TASK INPUT –
(* ===== verification/Logging.v ===== *)
(** Log filter of the agents: [datadog-serverless-logging/src/lib.rs].

    [EnvFilter] and [Directive] are types of [tracing_subscriber]; building a filter,
    parsing a directive and adding it to a filter are parameters. *)
From Stdlib Require Import Ascii.
From S2P Require Import Prelude RStr.

Definition LEVEL_BY_TARGET_ENV_VAR : string := "DD_LOG_LEVEL_BY_TARGET".

(** [matches!] of [parse_target_level]. *)
Definition level_names : list string := ["off"; "error"; "warn"; "info"; "debug"; "trace"].
Definition valid_level (level : string) : bool := bool_decide (to_lowercase level ∈ level_names).

Definition is_bracket (c : ascii) : bool :=
  bool_decide (c = "["%char) || bool_decide (c = "]"%char)
  || bool_decide (c = "{"%char) || bool_decide (c = "}"%char).
Definition valid_target (target : string) : bool :=
  negb (is_empty target) && negb (has_ws (bytes_of target) || existsb is_bracket (bytes_of target)).

Section Entry.
(** [str::parse::<Directive>().ok()] *)
Context {Directive : Type} (parse_directive : string → option Directive).

Definition parse_target_level (entry : string) : option Directive :=
  match split_once "="%char entry with
  | None => None
  | Some (target, level) =>
      let target := trim target in
      let level := trim level in
      if negb (valid_target target && valid_level level) then None
      else parse_directive (target +:+ "=" +:+ level)
  end.

End Entry.

Definition level_entries (levels_by_target : string) : list string :=
  filter (λ e, is_empty e = false) (map trim (split ","%char levels_by_target)).

Section Logging.
Context {EnvFilter Directive ParseError : Type}.
Context (try_new : string → result EnvFilter ParseError).
Context (add_directive : EnvFilter → Directive → EnvFilter).
Context (parse_directive : string → option Directive).

(** The loop of [build_env_filter]. *)
Fixpoint add_entries (env_filter : EnvFilter) (invalid_entries : list string) (entries : list string)
    : EnvFilter * list string :=
  match entries with
  | [] => (env_filter, invalid_entries)
  | entry :: entries =>
      match parse_target_level parse_directive entry with
      | Some directive => add_entries (add_directive env_filter directive) invalid_entries entries
      | None => add_entries env_filter (invalid_entries ++ [entry]) entries
      end
  end.

Definition build_env_filter (base levels_by_target : string) : result (EnvFilter * list string) ParseError :=
  let? env_filter := try_new base in
  Ok (add_entries env_filter [] (level_entries levels_by_target)).

End Logging.

(** * Facts *)

Section EntryFacts.
Context {Directive : Type} (parse_directive : string → option Directive).

Lemma valid_target_spec target :
  valid_target target = true ↔ word target ∧ Forall (λ c, is_bracket c = false) (bytes_of target).
Proof.
  unfold valid_target, word. rewrite andb_true_iff, !negb_true_iff, orb_false_iff, has_ws_free.
  assert (is_empty target = false ↔ target ≠ EmptyString) as -> by (by destruct target).
  assert (existsb is_bracket (bytes_of target) = false ↔ Forall (λ c, is_bracket c = false) (bytes_of target)) as ->.
  { induction (bytes_of target) as [|c l IH]; [done|]. cbn [existsb]. by rewrite Forall_cons, orb_false_iff, IH. }
  naive_solver.
Qed.

(** The entries that are accepted, and the directive they stand for. *)
Definition accepts (entry : string) (d : Directive) : Prop :=
  ∃ before after, entry = before +:+ "=" +:+ after ∧ contains_char "="%char before = false ∧
    word (trim before) ∧ Forall (λ c, is_bracket c = false) (bytes_of (trim before)) ∧
    to_lowercase (trim after) ∈ level_names ∧
    parse_directive (trim before +:+ "=" +:+ trim after) = Some d.

Lemma parse_target_level_accepts entry d : parse_target_level parse_directive entry = Some d ↔ accepts entry d.
Proof.
  unfold parse_target_level, accepts. split.
  - destruct (split_once "=" entry) as [[before after]|] eqn:E; [|done].
    apply split_once_some in E as [-> Hb]. cbv zeta.
    destruct (valid_target (trim before)) eqn:Ht; [|done]. unfold valid_level.
    case_bool_decide as Hl; [|done]. intros Hd. apply valid_target_spec in Ht as [Hw Hbr].
    exists before, after. done.
  - intros (before & after & -> & Hb & Hw & Hbr & Hl & Hd).
    rewrite (proj2 (split_once_some "=" (before +:+ "=" +:+ after) before after)) by done. cbv zeta.
    rewrite (proj2 (valid_target_spec _)) by done. unfold valid_level. by rewrite bool_decide_true.
Qed.

End EntryFacts.

Section LoggingFacts.
Context {EnvFilter Directive ParseError : Type} (try_new : string → result EnvFilter ParseError)
  (add_directive : EnvFilter → Directive → EnvFilter) (parse_directive : string → option Directive).
#[local] Abbreviation add_all := (add_entries add_directive parse_directive).
#[local] Abbreviation build := (build_env_filter try_new add_directive parse_directive).

Lemma add_entries_spec f invalid entries :
  add_all f invalid entries =
    (fold_left add_directive (omap (parse_target_level parse_directive) entries) f,
     invalid ++ filter (λ e, parse_target_level parse_directive e = None) entries).
Proof.
  revert f invalid. induction entries as [|e entries IH]; intros f invalid; [by rewrite app_nil_r|].
  cbn [add_entries omap list_omap]. rewrite filter_cons. destruct (parse_target_level parse_directive e) as [d|] eqn:E.
  - by rewrite IH, decide_False.
  - by rewrite IH, decide_True, <- app_assoc.
Qed.

(** The filter is built exactly when the base is one: it is then the base followed by
    the directives of the accepted entries, in their order, and the other entries are
    returned, in their order too.  An entry is accepted only for a target, without
    spaces and brackets, and one of the six levels, so that the directive added never
    sets the default level. *)
Theorem build_env_filter_spec base levels :
  let entries := level_entries levels in
  match try_new base with
  | Err e => build base levels = Err e
  | Ok f => ∃ ds invalid,
      build base levels = Ok (fold_left add_directive ds f, invalid) ∧
      ds = omap (parse_target_level parse_directive) entries ∧
      (∀ e d, parse_target_level parse_directive e = Some d ↔ accepts parse_directive e d) ∧
      (∀ e, e ∈ invalid ↔ e ∈ entries ∧ ∀ d, ¬ accepts parse_directive e d) ∧
      invalid `sublist_of` entries ∧ (length ds + length invalid = length entries)%nat
  end.
Proof.
  cbv zeta. unfold build_env_filter. destruct (try_new base) as [f|e]; [|done]. cbn [result_bind].
  rewrite add_entries_spec. eexists _, _. split; [done|]. split; [done|].
  split; [apply parse_target_level_accepts|]. cbn [app]. split_and!.
  - intros e. rewrite list_elem_of_filter. setoid_rewrite <- parse_target_level_accepts.
    destruct (parse_target_level parse_directive e) as [d|]; naive_solver.
  - apply sublist_filter.
  - induction (level_entries levels) as [|e es IH]; [done|]. cbn [omap list_omap]. rewrite filter_cons.
    destruct (parse_target_level parse_directive e) as [d|].
    + rewrite decide_False by done. cbn. by rewrite IH.
    + rewrite decide_True by done. cbn. by rewrite Nat.add_succ_r, IH.
Qed.

End LoggingFacts.

(** ** Writing the variable *)

(** An entry written with spaces around its parts. *)
Record LevelEntry := { en_target : string; en_level : string; en_spaces : nat * nat * nat * nat }.

Definition render_entry (e : LevelEntry) : string :=
  let '(a, b, c, d) := en_spaces e in
  (spaces a +:+ en_target e +:+ spaces b) +:+ "=" +:+ (spaces c +:+ en_level e +:+ spaces d).

Definition entry_ok (e : LevelEntry) : Prop :=
  word (en_target e) ∧ Forall (λ c, is_bracket c = false) (bytes_of (en_target e)) ∧
  contains_char ","%char (en_target e) = false ∧ contains_char "="%char (en_target e) = false ∧
  to_lowercase (en_level e) ∈ level_names.

Lemma level_alphabetic level :
  to_lowercase level ∈ level_names →
  level ≠ EmptyString ∧ Forall (λ a, is_ascii_alphabetic a = true) (bytes_of level).
Proof.
  intros Hl. split.
  { intros ->. by repeat (apply elem_of_cons in Hl as [Hl|Hl]; [done|]); apply not_elem_of_nil in Hl. }
  assert (Forall (λ a, is_ascii_alphabetic a = true) (bytes_of (to_lowercase level))) as H.
  { repeat (apply elem_of_cons in Hl as [->|Hl]; [by repeat constructor|]). by apply not_elem_of_nil in Hl. }
  rewrite bytes_of_lower, Forall_fmap in H. eapply Forall_impl; [exact H|].
  intros a. cbn. by rewrite lower_alphabetic.
Qed.

(** The text of an entry, spaces around it apart. *)
Definition entry_core (e : LevelEntry) : string :=
  let '(_, b, c, _) := en_spaces e in en_target e +:+ spaces b +:+ "=" +:+ spaces c +:+ en_level e.

Lemma render_entry_core e :
  render_entry e = spaces (en_spaces e).1.1.1 +:+ entry_core e +:+ spaces (en_spaces e).2.
Proof.
  unfold render_entry, entry_core. destruct (en_spaces e) as [[[a b] c] d]. cbn [fst snd].
  by rewrite !app_assoc_str.
Qed.

Lemma entry_core_tight e : entry_ok e → tight (entry_core e).
Proof.
  intros (Hw & _ & _ & _ & Hl). destruct (level_alphabetic _ Hl) as [Hne Ha]. clear Hl.
  unfold entry_core. destruct (en_spaces e) as [[[a b] c] d]. destruct e as [t l sp]. cbn [en_target en_level] in *.
  destruct (word_tight _ Hw) as (Hnt & Hh & _). split_and!.
  - by destruct t.
  - rewrite !bytes_of_app, bytes_of_spaces.
    destruct b as [|b]; (apply head_ws_ascii; [done|by destruct t|done]).
  - rewrite !bytes_of_app, !app_assoc, rev_app_distr.
    assert (rev (bytes_of l) ≠ []) as Hr.
    { intros Hr. apply Hne. destruct l; [done|]. apply (f_equal (@length _)) in Hr.
      rewrite length_rev in Hr. done. }
    apply Forall_rev in Ha. destruct (rev (bytes_of l)) as [|x r]; [done|].
    apply Forall_cons in Ha as [Hx _]. by apply alphabetic_tail.
Qed.

Lemma spaces_free x n : x ≠ " "%char → contains_char x (spaces n) = false.
Proof.
  intros Hx. apply contains_char_bytes. rewrite bytes_of_spaces. apply Forall_replicate. congruence.
Qed.

Lemma render_entry_no_comma e : entry_ok e → contains_char "," (render_entry e) = false.
Proof.
  intros (_ & _ & Hc & _ & Hl). destruct (level_alphabetic _ Hl) as [_ Ha].
  unfold render_entry. destruct (en_spaces e) as [[[a b] c] d].
  rewrite !contains_char_app, !spaces_free, Hc by done. cbn. rewrite !orb_false_r.
  apply contains_char_bytes. eapply Forall_impl; [exact Ha|]. by intros ? ? ->.
Qed.

Section ReadBack.
Context {EnvFilter Directive ParseError : Type} (try_new : string → result EnvFilter ParseError)
  (add_directive : EnvFilter → Directive → EnvFilter) (parse_directive : string → option Directive).

Lemma render_entry_accepted e d :
  entry_ok e → parse_directive (en_target e +:+ "=" +:+ en_level e) = Some d →
  parse_target_level parse_directive (trim (render_entry e)) = Some d.
Proof.
  intros He Hd. rewrite render_entry_core, trim_tight by (by apply entry_core_tight).
  apply parse_target_level_accepts. destruct He as (Hw & Hb & _ & Hq & Hl).
  destruct (level_alphabetic _ Hl) as [Hne Ha].
  assert (tight (en_level e)) as Hlt by (by apply word_tight, alphabetic_word).
  unfold entry_core. destruct (en_spaces e) as [[[a b] c] s].
  assert (trim (en_target e +:+ spaces b) = en_target e) as Ht
    by exact (trim_tight 0 b _ (word_tight _ Hw)).
  assert (trim (spaces c +:+ en_level e) = en_level e) as Hlv.
  { rewrite <- (trim_tight c 0 _ Hlt) at 2. cbn. by rewrite app_nil_str. }
  exists (en_target e +:+ spaces b), (spaces c +:+ en_level e).
  rewrite Ht, Hlv. split_and!; try done; [by rewrite app_assoc_str|].
  by rewrite contains_char_app, Hq, spaces_free.
Qed.

(** Entries written with commas, and spaces anywhere around their parts, are all added,
    in order. *)
Theorem level_entries_roundtrip base f es dir :
  try_new base = Ok f → es ≠ [] → Forall entry_ok es →
  (∀ e, e ∈ es → parse_directive (en_target e +:+ "=" +:+ en_level e) = Some (dir e)) →
  build_env_filter try_new add_directive parse_directive base (join "," (map render_entry es))
    = Ok (fold_left add_directive (map dir es) f, []).
Proof.
  intros Hf Hne Hes Hd. unfold build_env_filter. rewrite Hf. cbn [result_bind]. rewrite add_entries_spec.
  assert (level_entries (join "," (map render_entry es)) = map (λ e, trim (render_entry e)) es) as ->.
  { unfold level_entries. rewrite (split_join "," (map render_entry es)).
    - rewrite map_map. clear Hne Hd. induction Hes as [|e es He Hes IH]; [done|]. cbn [map]. rewrite filter_cons.
      rewrite decide_True; [by rewrite IH|]. rewrite render_entry_core, trim_tight by (by apply entry_core_tight).
      destruct (entry_core_tight e He) as [Hn _]. by destruct (entry_core e).
    - by destruct es.
    - intros x Hx. apply list_elem_of_fmap in Hx as (e & -> & He). apply render_entry_no_comma.
      by eapply Forall_forall. }
  assert (∀ e, e ∈ es → parse_target_level parse_directive (trim (render_entry e)) = Some (dir e)) as Hr.
  { intros e He. apply render_entry_accepted; [by eapply Forall_forall|by apply Hd]. }
  clear -Hr. cbn [app]. induction es as [|e es IH] in f, Hr |- *; [done|].
  cbn [map omap list_omap]. rewrite filter_cons, Hr by set_solver. rewrite decide_False by done.
  cbn [fold_left]. apply IH. set_solver.
Qed.
End ReadBack.

(** * Examples *)
Module LoggingExamples.
(** Filters as the list of their directives. *)
Definition try_new (base : string) : result (list string) string :=
  if contains "verbose" base then Err "invalid" else Ok (split ","%char base).
Definition add_directive (f : list string) (d : string) : list string := f ++ [d].

Example mixed_entries :
  build_env_filter try_new add_directive Some "h2=off,info"
    "debug,cold_start_duration=verbose,=debug,[span]=debug, trace_flush_duration = TRACE ,a b=debug,x=y=warn"
  = Ok (["h2=off"; "info"; "trace_flush_duration=TRACE"],
        ["debug"; "cold_start_duration=verbose"; "=debug"; "[span]=debug"; "a b=debug"; "x=y=warn"]).
Proof. vm_compute. reflexivity. Qed.

Definition entry1 : LevelEntry := {| en_target := "h2"; en_level := "Warn"; en_spaces := (1, 0, 2, 1)%nat |}.
Lemma level_entries_roundtrip_witness :
  build_env_filter try_new add_directive Some "info" (join "," (map render_entry [entry1; entry1]))
    = Ok (["info"; "h2=Warn"; "h2=Warn"], []).
Proof.
  refine (level_entries_roundtrip try_new add_directive Some "info" ["info"] [entry1; entry1]
    (λ e, en_target e +:+ "=" +:+ en_level e) _ _ _ _).
  - reflexivity.
  - discriminate.
  - assert (entry_ok entry1); [|by repeat constructor].
    split_and!; [|by repeat constructor|done|done|].
    + split; [done|]. by repeat split.
    + apply (bool_decide_unpack _). vm_compute. done.
  - done.
Defined.
End LoggingExamples.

WORK ITEM –
Looking at the data above, write out exactly the lines that start at the one containing "Definition valid_target (target" and end at the one containing "Fixpoint add_entries (env_filter"; include both and nothing beyond.

SOLVED EXERCISE –
Definition valid_target (target : string) : bool :=
  negb (is_empty target) && negb (has_ws (bytes_of target) || existsb is_bracket (bytes_of target)).

Section Entry.
(** [str::parse::<Directive>().ok()] *)
Context {Directive : Type} (parse_directive : string → option Directive).

Definition parse_target_level (entry : string) : option Directive :=
  match split_once "="%char entry with
  | None => None
  | Some (target, level) =>
      let target := trim target in
      let level := trim level in
      if negb (valid_target target && valid_level level) then None
      else parse_directive (target +:+ "=" +:+ level)
  end.

End Entry.

Definition level_entries (levels_by_target : string) : list string :=
  filter (λ e, is_empty e = false) (map trim (split ","%char levels_by_target)).

Section Logging.
Context {EnvFilter Directive ParseError : Type}.
Context (try_new : string → result EnvFilter ParseError).
Context (add_directive : EnvFilter → Directive → EnvFilter).
Context (parse_directive : string → option Directive).

(** The loop of [build_env_filter]. *)
Fixpoint add_entries (env_filter : EnvFilter) (invalid_entries : list string) (entries : list string)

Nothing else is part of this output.